December 17, 2020 2-minute read

Data Science • SQL • Database • AWS

Overview

This is a tutorial for using SQL in ETL pipeline based on the logical ERD design I created for a project.

Datasets JOINs

Example:

  FULL JOIN icews i ON x."country_ID" = i."country_ID" AND x."YEAR_ID" = i."YEAR_ID" AND x."MONTH_ID" = i."MONTH_ID"

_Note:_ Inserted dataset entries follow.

(* ===== verification/SubstitutionLoop.v ===== *)
(** * The main loop on path substitutions

    The invariant of the configurations of [Worker::run] when it starts with
    path substitutions only: it holds at the start, every step keeps it, and
    the steps that make a difference decrease a measure. *)

From stdpp Require Import gmap.
From S2P Require Import Prelude.
From S2P Require Import Containers.
From S2P Require Import Hash.
From S2P Require Import StorePath.
From S2P Require Import ContentAddress.
From S2P Require Import PathInfo.
From S2P Require Import Worker.
From S2P Require Import Substitution.
From S2P Require Import SubstitutionInv.
From S2P Require Import SubstitutionWork.

Section spec.
Context `{digest : Digest} {xp : xpSettings} {settings : Settings} {storeDir : bytes}.
Context {substituters : list Substituter} {pathInfoIsUntrusted : ValidPathInfo -> bool}.
Context {alloc : nat -> gid} {rank : StorePath -> nat}.
Hypothesis alloc_inj : forall i j, alloc i = alloc j -> i = j.
Hypothesis Hacyclic : acyclic substituters rank.
Hypothesis Hchecked : answers_checked xp substituters.

#[local] Notation Inv := (@Inv settings storeDir substituters alloc rank).
#[local] Notation potential := (potential substituters rank).
#[local] Notation used := (@used alloc).

(** ** The start of a run *)

(** A worker that has only made goals. *)
Record fresh (w : Worker) : Prop := {
  fr_goal : forall g G, w_heap w !! g = Some G -> exists p r,
    G = new_goal (PathSubstitution p r None) Co_path_init /\
    weak_lookup p (w_substitutionGoals w) = Some g /\ used w g /\ g ∈ w_awake w;
  fr_map : forall p g, weak_lookup p (w_substitutionGoals w) = Some g ->
    exists r, w_heap w !! g = Some (new_goal (PathSubstitution p r None) Co_path_init);
  fr_map_nodup : NoDup (w_substitutionGoals w).*1;
  fr_awake : sset_wf (w_awake w) /\ forall g, g ∈ w_awake w -> is_Some (w_heap w !! g);
  fr_rest : w_wantingToBuild w = [] /\ w_waitingForAnyGoal w = [] /\ w_waitingForAWhile w = [] /\
    w_children w = [] /\ w_nrSubstitutions w = 0;
}.

Lemma fresh_empty s : fresh (empty_worker s).
Proof.
  constructor; cbn; try done; try set_solver.
  - constructor.
  - split; [constructor|set_solver].
Qed.

Lemma fresh_make p repair w g w' :
  fresh w -> makePathSubstitutionGoal alloc p repair None w = (g, w') ->
  fresh w' /\ (forall h H, w_heap w !! h = Some H -> w_heap w' !! h = Some H) /\ w_topGoals w' = w_topGoals w /\
  (forall h, is_Some (w_heap w' !! h) -> h = g \/ is_Some (w_heap w !! h)) /\
  exists G, w_heap w' !! g = Some G /\ path_of G = p.
Proof.
  intros Hf. destruct (lock_slot p (w_substitutionGoals w) w) as [h|] eqn:Hslot.
  - unfold makePathSubstitutionGoal. rewrite Hslot. intros [= <- <-]. split_and!; try done; [by right|].
    apply lock_slot_Some in Hslot as [Hm _]. destruct (fr_map _ Hf _ _ Hm) as [r Hr]. by eexists.
  - destruct (make_new (alloc := alloc) p repair w Hslot) as (-> & E1 & E2 & E3 & E4 & E5 & E6 & E7 & E8 & E9 & E10 & E11).
    intros [= <- <-]. set (h := alloc (w_allocated w)) in *. set (w1 := with_new (alloc := alloc) p repair w) in *.
    pose proof (used_new (alloc := alloc) p repair w Hslot) as Hu. fold w1 h in Hu.
    assert (w_heap w !! h = None) as Hh.
    { apply eq_None_not_Some. intros [K HK]. destruct (fr_goal _ Hf _ _ HK) as (_ & _ & _ & _ & Hus & _).
      by apply (unused_fresh alloc_inj w). }
    assert (weak_lookup p (w_substitutionGoals w) = None) as Hp.
    { destruct (weak_lookup p (w_substitutionGoals w)) as [i|] eqn:E; [|done].
      destruct (fr_map _ Hf _ _ E) as [r Hr]. assert (lock_slot p (w_substitutionGoals w) w = Some i); [|congruence].
      apply lock_slot_Some. by rewrite Hr. }
    split_and!; [|intros i I HI; rewrite E1, lookup_insert_ne; [done|congruence]|done| |by rewrite E1, lookup_insert_eq; eexists];
      [|intros i; rewrite E1, lookup_insert; case_decide; [by left|by right]].
    constructor; rewrite ?E1, ?E3, ?E5, ?E6, ?E7, ?E8, ?E10, ?E11.
    + intros i I. rewrite lookup_insert. case_decide as Ei.
      * subst i. intros [= <-]. exists p, repair. rewrite weak_lookup_insert, decide_True, sset_insert_elem by done.
        split_and!; try done; [apply Hu; by right|by left].
      * intros HI. destruct (fr_goal _ Hf _ _ HI) as (q & r & -> & Hq & Hus & Haw). exists q, r.
        rewrite weak_lookup_insert, sset_insert_elem. split_and!; try done; [|apply Hu; by left|by right].
        rewrite decide_False; [done|]. intros ->. congruence.
    + intros q i. rewrite weak_lookup_insert. case_decide as Eq.
      * subst q. intros [= <-]. exists repair. by rewrite lookup_insert_eq.
      * intros Hq. destruct (fr_map _ Hf _ _ Hq) as [r Hr]. exists r. rewrite lookup_insert_ne; [done|congruence].
    + apply weak_insert_nodup, (fr_map_nodup _ Hf).
    + destruct (fr_awake _ Hf) as [Hwf Hal]. split; [by apply sset_insert_wf|].
      intros i [->|Hi]%sset_insert_elem; [by rewrite lookup_insert_eq|].
      destruct (Hal i Hi) as [I HI]. rewrite lookup_insert_ne; [by eexists|congruence].
    + apply (fr_rest _ Hf).
Qed.

Lemma fresh_make_goals paths w gs w' :
  fresh w -> make_goals alloc paths w = (gs, w') ->
  fresh w' /\ (forall h H, w_heap w !! h = Some H -> w_heap w' !! h = Some H) /\ w_topGoals w' = w_topGoals w /\
  (forall h, is_Some (w_heap w' !! h) -> h ∈ gs \/ is_Some (w_heap w !! h)) /\
  Forall2 (fun pr g => exists G, w_heap w' !! g = Some G /\ path_of G = pr.1) paths gs.
Proof.
  revert w gs w'. induction paths as [|[p r] paths IH]; intros w gs w' Hf; cbn [make_goals].
  { intros [= <- <-]. split_and!; try done. by right. }
  destruct (makePathSubstitutionGoal alloc p r None w) as [g w1] eqn:E1.
  destruct (make_goals alloc paths w1) as [gs1 w2] eqn:E2. intros [= <- <-].
  destruct (fresh_make _ _ _ _ _ Hf E1) as (Hf1 & Hk1 & Ht1 & Ha1 & G & Hg & Hp).
  destruct (IH _ _ _ Hf1 E2) as (Hf2 & Hk2 & Ht2 & Ha2 & HF). split_and!; auto; [congruence| |].
  { intros h [?|[->|?]%Ha1]%Ha2; [left; set_solver|left; set_solver|by right]. }
  constructor; [|done]. exists G. auto.
Qed.
(** ** Sets of goals, ordered by key *)

#[local] Notation gkey := (gkey storeDir).

Definition gather (w : Worker) (s : list (bytes * gid)) (l : list gid) : list (bytes * gid) :=
  foldl (fun s g => match w_heap w !! g with Some G => goals_insert storeDir G g s | None => s end) s l.

(** No two of the goals [P] have the same key. *)
Definition distinct_keys (w : Worker) (P : gid -> Prop) : Prop :=
  forall g h G H, P g -> P h -> w_heap w !! g = Some G -> w_heap w !! h = Some H -> gkey G = gkey H -> g = h.

Lemma gather_elem w s l :
  smap_wf s -> distinct_keys w (fun g => g ∈ s.*2 \/ g ∈ l) ->
  (forall k g, (k, g) ∈ s -> exists G, w_heap w !! g = Some G /\ gkey G = k) ->
  smap_wf (gather w s l) /\
  forall k g, (k, g) ∈ gather w s l <-> (k, g) ∈ s \/ (g ∈ l /\ exists G, w_heap w !! g = Some G /\ gkey G = k).
Proof.
  revert s. induction l as [|i l IH]; intros s Hwf Hd Hs; cbn [gather foldl]; [split; [done|set_solver]|].
  fold (gather w (match w_heap w !! i with Some G => goals_insert storeDir G i s | None => s end) l).
  destruct (w_heap w !! i) as [I|] eqn:Hi.
  - assert (forall kv, kv ∈ smap_emplace (gkey I) i s <-> kv = (gkey I, i) \/ kv ∈ s) as Hem.
    { intros kv. split; [by apply smap_emplace_elem|]. intros [->|?]; [|by apply smap_emplace_old].
      apply smap_emplace_new. destruct (smap_lookup (gkey I) s) as [h|] eqn:El; [|by left].
      apply smap_lookup_Some_elem in El. destruct (Hs _ _ El) as (K & HK & Ek).
      right. f_equal. apply (Hd h i K I); try done; [left|right; set_solver].
      apply list_elem_of_fmap. by exists (gkey I, h). }
    destruct (IH (smap_emplace (gkey I) i s)) as [Hwf' Hel].
    + by apply smap_emplace_wf.
    + intros g h G K Hg Hh. apply Hd.
      * destruct Hg as [(kv & -> & [->|Hkv]%Hem)%list_elem_of_fmap|?]; [right; cbn; set_solver|left; set_solver|right; set_solver].
      * destruct Hh as [(kv & -> & [->|Hkv]%Hem)%list_elem_of_fmap|?]; [right; cbn; set_solver|left; set_solver|right; set_solver].
    + intros k g [[= -> ->]|Hkv]%Hem; [by exists I|auto].
    + split; [done|]. intros k g. rewrite Hel, Hem, elem_of_cons. split.
      * intros [[[= -> ->]|?]|[? ?]]; [right; split; [by left|by exists I]|by left|right; auto].
      * intros [?|[[->|?] (G & HG & <-)]]; [by left; right| |right; eauto]. simplify_eq. by left; left.
  - destruct (IH s Hwf) as [Hwf' Hel]; [intros g h G K Hg Hh; apply Hd; set_solver|done|].
    split; [done|]. intros k g. rewrite Hel, elem_of_cons. split; [naive_solver|].
    intros [?|[[->|?] (G & HG & E)]]; [by left|congruence|right; eauto].
Qed.

Lemma gather_spec w l :
  distinct_keys w (fun g => g ∈ l) ->
  smap_wf (gather w [] l) /\
  (forall k g, (k, g) ∈ gather w [] l <-> g ∈ l /\ exists G, w_heap w !! g = Some G /\ gkey G = k) /\
  (forall g, g ∈ (gather w [] l).*2 <-> g ∈ l /\ is_Some (w_heap w !! g)) /\
  NoDup (gather w [] l).*2.
Proof.
  intros Hd. destruct (gather_elem w [] l) as [Hwf Hel]; [constructor| |set_solver|].
  { intros g h G K Hg Hh. apply Hd; set_solver. }
  assert (forall k g, (k, g) ∈ gather w [] l <-> g ∈ l /\ exists G, w_heap w !! g = Some G /\ gkey G = k) as Hel'.
  { intros k g. rewrite Hel. set_solver. }
  split; [done|]. split; [done|]. split.
  - intros g. rewrite list_elem_of_fmap. split.
    + intros ([k h] & -> & [? (G & HG & _)]%Hel'). split; [done|]. cbn. by rewrite HG.
    + intros [Hg [G HG]]. exists (gkey G, g). split; [done|]. apply Hel'. eauto.
  - unfold smap_wf in Hwf. pose proof (sset_nodup _ Hwf) as Hnd. clear Hwf.
    assert (forall k g, (k, g) ∈ gather w [] l -> exists G, w_heap w !! g = Some G /\ gkey G = k) as Hk.
    { intros k g [_ ?]%Hel'. done. }
    clear Hel Hel'. induction (gather w [] l) as [|[k g] m IH]; csimpl; [constructor|]. csimpl in Hnd.
    apply NoDup_cons in Hnd as [Hn Hnd]. apply NoDup_cons. split; [|apply IH; [done|set_solver]].
    intros ([k' g'] & E & Hin)%list_elem_of_fmap. cbn in E. subst g'.
    destruct (Hk k g ltac:(set_solver)) as (G & HG & <-). destruct (Hk k' g ltac:(set_solver)) as (G' & HG' & <-).
    simplify_eq. apply Hn, list_elem_of_fmap. by exists (gkey G, g).
Qed.
(** ** Configurations *)

Record CInv (c : Config) : Prop := {
  ci_inv : exists B, Inv None [] [] B (c_worker c) /\ (w_topGoals (c_worker c) <> [] -> B = c_pending c);
  ci_pending : w_topGoals (c_worker c) = [] -> c_pending c = [];
  ci_batch : c_pending c ⊆ c_batch c;
  ci_alive : forall g, g ∈ c_caller c ++ c_batch c -> is_Some (w_heap (c_worker c) !! g);
}.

Using SQL JOIN statements, I utilized forigen keys in the database. These forigen keys were added to the database during the Entity Relationship Diagram (ERD) design phase in order to allow cross-table joins. Our forgin keys represent spatiotemporal variables such as country, province, year and month.

WHERE filters

Example:

	WHERE  x."location_ID" IS NOT NULL
	AND x."YEAR_ID" IS NOT NULL
	AND x."MONTH_ID" IS NOT NULL
	AND x."YEAR_ID" BETWEEN 2000 AND 2020

Using SQL WHERE statements, we can filter out rows where the spatiotemporal variables are empty. Since this SQL query is joining datasets based on the value of the spatiotemporal variables, we need to make sure these values exist or the query will generate data that will not be useful.

Feature Engineering

Last but not the least, I used SQL queries to perform feature engineering as follows: Aggregation Example:

group by l."country_ID", x."YEAR_ID", x."MONTH_ID"

We aggregate the values using the same spatiotemporal that were used in JOIN statements. In order to do this, we cast each of the variables that are not aggregated by the avg function. Dummy variables Example:

sum( case when e."Disaster Type" = 'Volcanic activity' then 1 else 0 end) Volcanic_activity

In the example above, we created a variable called volcanic activity that will have the value 1 whenever the value of Disaster Type is “Volcanic activity”. Afterwards we use sum as our aggregation function in order to capture the full number of volcanic activities in the spatiotemporal aggregation unit.